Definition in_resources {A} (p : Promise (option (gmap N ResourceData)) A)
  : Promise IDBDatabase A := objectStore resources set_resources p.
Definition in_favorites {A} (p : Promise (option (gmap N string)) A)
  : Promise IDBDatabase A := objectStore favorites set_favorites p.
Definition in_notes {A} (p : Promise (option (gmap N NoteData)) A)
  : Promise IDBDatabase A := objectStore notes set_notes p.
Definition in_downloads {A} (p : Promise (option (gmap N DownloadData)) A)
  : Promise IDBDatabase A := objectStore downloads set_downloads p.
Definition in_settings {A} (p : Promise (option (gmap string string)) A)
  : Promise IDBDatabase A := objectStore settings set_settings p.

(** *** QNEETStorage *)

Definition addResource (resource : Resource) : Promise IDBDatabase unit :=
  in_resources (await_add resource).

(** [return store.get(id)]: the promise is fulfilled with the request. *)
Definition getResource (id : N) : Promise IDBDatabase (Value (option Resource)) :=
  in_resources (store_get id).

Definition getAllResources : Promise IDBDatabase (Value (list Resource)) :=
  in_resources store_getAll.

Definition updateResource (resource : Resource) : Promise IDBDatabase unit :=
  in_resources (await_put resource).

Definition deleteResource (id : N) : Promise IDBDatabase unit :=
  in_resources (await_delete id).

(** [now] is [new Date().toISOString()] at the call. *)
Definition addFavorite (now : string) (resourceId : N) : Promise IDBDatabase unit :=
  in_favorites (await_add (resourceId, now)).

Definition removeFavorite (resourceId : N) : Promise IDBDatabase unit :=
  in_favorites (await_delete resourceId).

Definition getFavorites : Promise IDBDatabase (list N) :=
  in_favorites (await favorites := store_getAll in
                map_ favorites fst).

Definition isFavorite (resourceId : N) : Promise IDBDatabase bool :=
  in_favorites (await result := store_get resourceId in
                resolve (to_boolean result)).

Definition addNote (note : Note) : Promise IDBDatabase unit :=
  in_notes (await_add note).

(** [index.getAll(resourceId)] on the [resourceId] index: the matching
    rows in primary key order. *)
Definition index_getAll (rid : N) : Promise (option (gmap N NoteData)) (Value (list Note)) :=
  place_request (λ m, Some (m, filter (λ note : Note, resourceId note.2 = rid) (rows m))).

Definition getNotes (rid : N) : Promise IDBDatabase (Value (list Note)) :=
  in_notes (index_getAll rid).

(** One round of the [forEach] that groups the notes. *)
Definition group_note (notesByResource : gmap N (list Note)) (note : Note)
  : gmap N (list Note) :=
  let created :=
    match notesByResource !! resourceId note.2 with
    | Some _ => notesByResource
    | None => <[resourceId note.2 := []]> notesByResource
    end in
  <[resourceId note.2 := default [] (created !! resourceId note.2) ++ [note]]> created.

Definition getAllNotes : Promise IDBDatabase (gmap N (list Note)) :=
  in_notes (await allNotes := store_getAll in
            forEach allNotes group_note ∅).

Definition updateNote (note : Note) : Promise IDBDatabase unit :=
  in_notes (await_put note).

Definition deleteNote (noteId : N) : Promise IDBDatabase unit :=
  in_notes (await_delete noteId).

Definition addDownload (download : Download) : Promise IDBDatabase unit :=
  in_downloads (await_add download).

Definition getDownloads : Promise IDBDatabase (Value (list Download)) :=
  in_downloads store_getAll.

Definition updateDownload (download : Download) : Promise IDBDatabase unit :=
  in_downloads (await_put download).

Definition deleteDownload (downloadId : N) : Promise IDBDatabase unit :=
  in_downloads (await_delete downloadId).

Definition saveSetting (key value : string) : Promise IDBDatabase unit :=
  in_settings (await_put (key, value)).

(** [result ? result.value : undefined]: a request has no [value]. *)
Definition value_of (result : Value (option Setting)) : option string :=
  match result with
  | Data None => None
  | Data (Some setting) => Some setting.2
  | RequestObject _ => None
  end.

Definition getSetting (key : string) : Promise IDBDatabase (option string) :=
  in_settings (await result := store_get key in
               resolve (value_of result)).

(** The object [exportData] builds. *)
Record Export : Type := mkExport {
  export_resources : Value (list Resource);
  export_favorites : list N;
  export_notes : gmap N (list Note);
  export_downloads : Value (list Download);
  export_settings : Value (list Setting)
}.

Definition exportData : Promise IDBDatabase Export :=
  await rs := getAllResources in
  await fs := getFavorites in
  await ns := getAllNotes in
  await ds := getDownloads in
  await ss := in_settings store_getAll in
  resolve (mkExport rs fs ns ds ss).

Problem requirements: Exact reproduction is required. Give the lines of the data from its first line through the line containing "(** [now] is", and no others.

Task result:
Definition in_resources {A} (p : Promise (option (gmap N ResourceData)) A)
  : Promise IDBDatabase A := objectStore resources set_resources p.
Definition in_favorites {A} (p : Promise (option (gmap N string)) A)
  : Promise IDBDatabase A := objectStore favorites set_favorites p.
Definition in_notes {A} (p : Promise (option (gmap N NoteData)) A)
  : Promise IDBDatabase A := objectStore notes set_notes p.
Definition in_downloads {A} (p : Promise (option (gmap N DownloadData)) A)
  : Promise IDBDatabase A := objectStore downloads set_downloads p.
Definition in_settings {A} (p : Promise (option (gmap string string)) A)
  : Promise IDBDatabase A := objectStore settings set_settings p.

(** *** QNEETStorage *)

Definition addResource (resource : Resource) : Promise IDBDatabase unit :=
  in_resources (await_add resource).

(** [return store.get(id)]: the promise is fulfilled with the request. *)
Definition getResource (id : N) : Promise IDBDatabase (Value (option Resource)) :=
  in_resources (store_get id).

Definition getAllResources : Promise IDBDatabase (Value (list Resource)) :=
  in_resources store_getAll.

Definition updateResource (resource : Resource) : Promise IDBDatabase unit :=
  in_resources (await_put resource).

Definition deleteResource (id : N) : Promise IDBDatabase unit :=
  in_resources (await_delete id).

(** [now] is [new Date().toISOString()] at the call. *)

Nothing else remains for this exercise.